デペイズモン 公演情報 Toshizoプロデュース「デペイズモン」の観てきた!クチコミとコメント

  • 満足度★★★★

     開演前、ずっとジャニスの熱唱が聞こえてくる。

    ネタバレBOX

    オープニングでは、ボリュームを上げたジャニスの歌声が響く中、劇場舞台よりひと回り小さい平台のセンターに座った男が身の上話を話しかける、ジャニスのラストアルバム、Pearlでは、彼女が歌い終わった後、哄笑するシーンが入ったもの(Mercedes Benz)があるが、あの笑いは、狂気に溶け込んでゆく彼女の姿そのものであったろう。
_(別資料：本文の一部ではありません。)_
(** X6.  Whatever sequence of [canExecute], [recordSuccess] and
    [recordFailure] calls a new TypeScript breaker goes through, its
    configuration stays the one it was built with, its failure count is never
    negative, and while it is closed the count is below the threshold; with a
    threshold that is not positive, which the first failure reaches, the
    count of a closed breaker is zero. *)
Theorem X6_closed_circuit_is_below_threshold (cfg : Ts.CircuitBreakerConfig)
  (ops : list TsOp) :
  let cb := foldl tsApply (Ts.newCircuitBreaker cfg) ops in
  Ts.config cb = cfg
  /\ 0 <= Ts.consecutiveFails cb
  /\ (Ts.state cb = Ts.closed ->
      Ts.consecutiveFails cb < Z.max 1 (Ts.failureThreshold cfg)).
Proof.
  induction ops as [| op ops IH] using rev_ind; simpl.
  - repeat split; simpl; lia.
  - rewrite foldl_app. simpl. simpl in IH. destruct IH as (Hc & Hn & Hcl).
    destruct (tsApply_keeps (foldl tsApply (Ts.newCircuitBreaker cfg) ops) op)
      as (Hc' & Hn' & Hcl'); rewrite ?Hc; auto.
    rewrite Hc in *. split; [congruence | split; [exact Hn' | exact Hcl']].
Qed.

(** X6 (instance).  Two failures, a success and an admission check on a new
    breaker. *)
Lemma X6_closed_circuit_witness :
  Ts.state (foldl tsApply (Ts.newCircuitBreaker Ts.defaultCircuitConfig)
              [TsRecordFailure 1; TsRecordFailure 2; TsRecordSuccess; TsCanExecute 5])
  = Ts.closed
  /\ Ts.consecutiveFails
       (foldl tsApply (Ts.newCircuitBreaker Ts.defaultCircuitConfig)
          [TsRecordFailure 1; TsRecordFailure 2; TsRecordSuccess; TsCanExecute 5])
     < Z.max 1 (Ts.failureThreshold Ts.defaultCircuitConfig).
Proof.
  assert (H : Ts.state (foldl tsApply (Ts.newCircuitBreaker Ts.defaultCircuitConfig)
                          [TsRecordFailure 1; TsRecordFailure 2; TsRecordSuccess;
                           TsCanExecute 5]) = Ts.closed) by reflexivity.
  split; [exact H |].
  exact (proj2 (proj2 (X6_closed_circuit_is_below_threshold Ts.defaultCircuitConfig
                         [TsRecordFailure 1; TsRecordFailure 2; TsRecordSuccess;
                          TsCanExecute 5])) H).
Defined.

Lemma recordFailures_stays_closed times cb :
  Ts.state cb = Ts.closed ->
  Ts.consecutiveFails cb + Z.of_nat (length times) < Ts.failureThreshold (Ts.config cb) ->
  Ts.state (recordFailures times cb) = Ts.closed.
Proof.
  induction times as [| now times IH] using rev_ind; intros Hs Hlt; [exact Hs |].
  rewrite recordFailures_snoc. rewrite length_app in Hlt. simpl in Hlt.
  destruct (recordFailures_count times cb) as [Hc Hg].
  unfold Ts.recordFailure. simpl. rewrite Hc, Hg.
  destruct (Z.leb_spec (Ts.failureThreshold (Ts.config cb))
              (Ts.consecutiveFails cb + Z.of_nat (length times) + 1)); [lia |].
  apply IH; [exact Hs | lia].
Qed.

(** X7.  A success in between restarts the count: a closed breaker that
    sees fewer than [failureThreshold] failures, then a success, then again
    fewer than [failureThreshold] failures is still closed, counts the
    failures after the success only, and admits every request. *)
Theorem X7_success_restarts_the_count (cb : Ts.CircuitBreaker) (before after : list Z) :
  Ts.state cb = Ts.closed ->
  Ts.consecutiveFails cb + Z.of_nat (length before) < Ts.failureThreshold (Ts.config cb) ->
  Z.of_nat (length after) < Ts.failureThreshold (Ts.config cb) ->
  let cb' := recordFailures after (Ts.recordSuccess (recordFailures before cb)) in
  Ts.state cb' = Ts.closed
  /\ Ts.consecutiveFails cb' = Z.of_nat (length after)
  /\ forall nows, fst (canExecuteAll nows cb') = List.map (fun _ => true) nows.
Proof.
  intros Hs Hb Ha cb'.
  pose proof (recordFailures_stays_closed before cb Hs Hb) as Hs1.
  destruct (recordFailures_count before cb) as [_ Hg1].
  set (cb1 := Ts.recordSuccess (recordFailures before cb)) in *.
  assert (Hs2 : Ts.state cb1 = Ts.closed) by exact Hs1.
  assert (Hg2 : Ts.config cb1 = Ts.config cb) by exact Hg1.
  destruct (recordFailures_count after cb1) as [Hc3 Hg3].
  assert (Hs3 : Ts.state cb' = Ts.closed).
  { apply recordFailures_stays_closed; [exact Hs2 |]. rewrite Hg2. simpl. lia. }
  split; [exact Hs3 | split; [exact Hc3 |]].
  intros nows. now rewrite canExecuteAll_closed.
Qed.

(** X7 (instance).  Two failures, a success, two more failures, with a
    threshold of three. *)
Lemma X7_success_restarts_witness :
  Ts.consecutiveFails
    (recordFailures [30; 40]
       (Ts.recordSuccess
          (recordFailures [10; 20] (Ts.newCircuitBreaker Ts.defaultCircuitConfig))))
  = 2.
Proof.
  refine (proj1 (proj2 (X7_success_restarts_the_count
                          (Ts.newCircuitBreaker Ts.defaultCircuitConfig) [10; 20] [30; 40]
                          eq_refl _ _))); simpl; lia.
Defined.

Lemma goApply_keeps cb op :
  0 <= Go.failureCount cb ->
  (Go.state cb = Go.StateClosed -> Go.failureCount cb < Z.max 1 (Go.threshold cb)) ->
  Go.threshold (goApply cb op) = Go.threshold cb
  /\ Go.timeout (goApply cb op) = Go.timeout cb
  /\ 0 <= Go.failureCount (goApply cb op)
  /\ (Go.state (goApply cb op) = Go.StateClosed ->
      Go.failureCount (goApply cb op) < Z.max 1 (Go.threshold cb)).
Proof.
  intros Hnn Hcl.
  destruct op as [now | | now]; simpl;
    [unfold Go.IsOpen | unfold Go.RecordSuccess | unfold Go.RecordFailure];
    destruct (Go.state cb) eqn:Hs; simpl;
    try (destruct (Go.timeout cb <? now - Go.openedAt cb); simpl);
    try (destruct (Z.ltb_spec 0 (Go.failureCount cb)); simpl);
    try (destruct (Z.leb_spec (Go.threshold cb) (Go.failureCount cb + 1)); simpl);
    rewrite ?Hs;
    (split; [reflexivity | split; [reflexivity | split; [lia |]]]);
    try discriminate; intros _; try specialize (Hcl eq_refl); lia.
Qed.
開演時はTrust Meが掛かっていた。彼女の死に様、一所懸命に愛を求めた生き様を思い出す時、そう考えさせるほど、曲が作品にマッチしていた。途中、1度だけ掛かるサティーも当時異端扱いされパリの場末の酒場でピアノを弾いていたサティーの乾いた孤独とアンニュイそして絶望の淵にある自己嘲弄をも表していたのではないか? これも掛かった瞬間、背筋に震えが走った。思えばジャニスもサティーも辛い人生であったろう。
     タイトルはdépaysementから採っているようだ。この言葉は、フランス語で気分転換などの意にも用いられるが、原義としては難民などになって異なった環境・習慣などの中に身を置いた際に否応なく体験する居心地の悪さ、違和感、戸惑いなどを意味する言葉である。今作で描かれている内容を思えば、原義に近いタイトリングと解釈して良かろう。英語にもdepayseには“なじまない”、“居心地が悪い”などの意味がある。劇団サイドの説明ではウィキの説明が用いられているようだが、内容にはそぐわない。
     照明と音楽の用い方が見事である。多重人格性障害(解離性同一性障害)を患った妹を中心とした物語だが、自殺を図った妹の面倒は兄が見、精神科に入院させている。兄妹の実家は祖父から続く医者の家で九州の地元では名家と考えてよい。但し父は酒乱で酔えば母に暴力を揮っていた。兄も酒乱である。そのDVが原因で妻・娘の逃亡先すら知らない。物語の内容は、以上の情報から推理して欲しい。総じて演出の優れた舞台と言えよう。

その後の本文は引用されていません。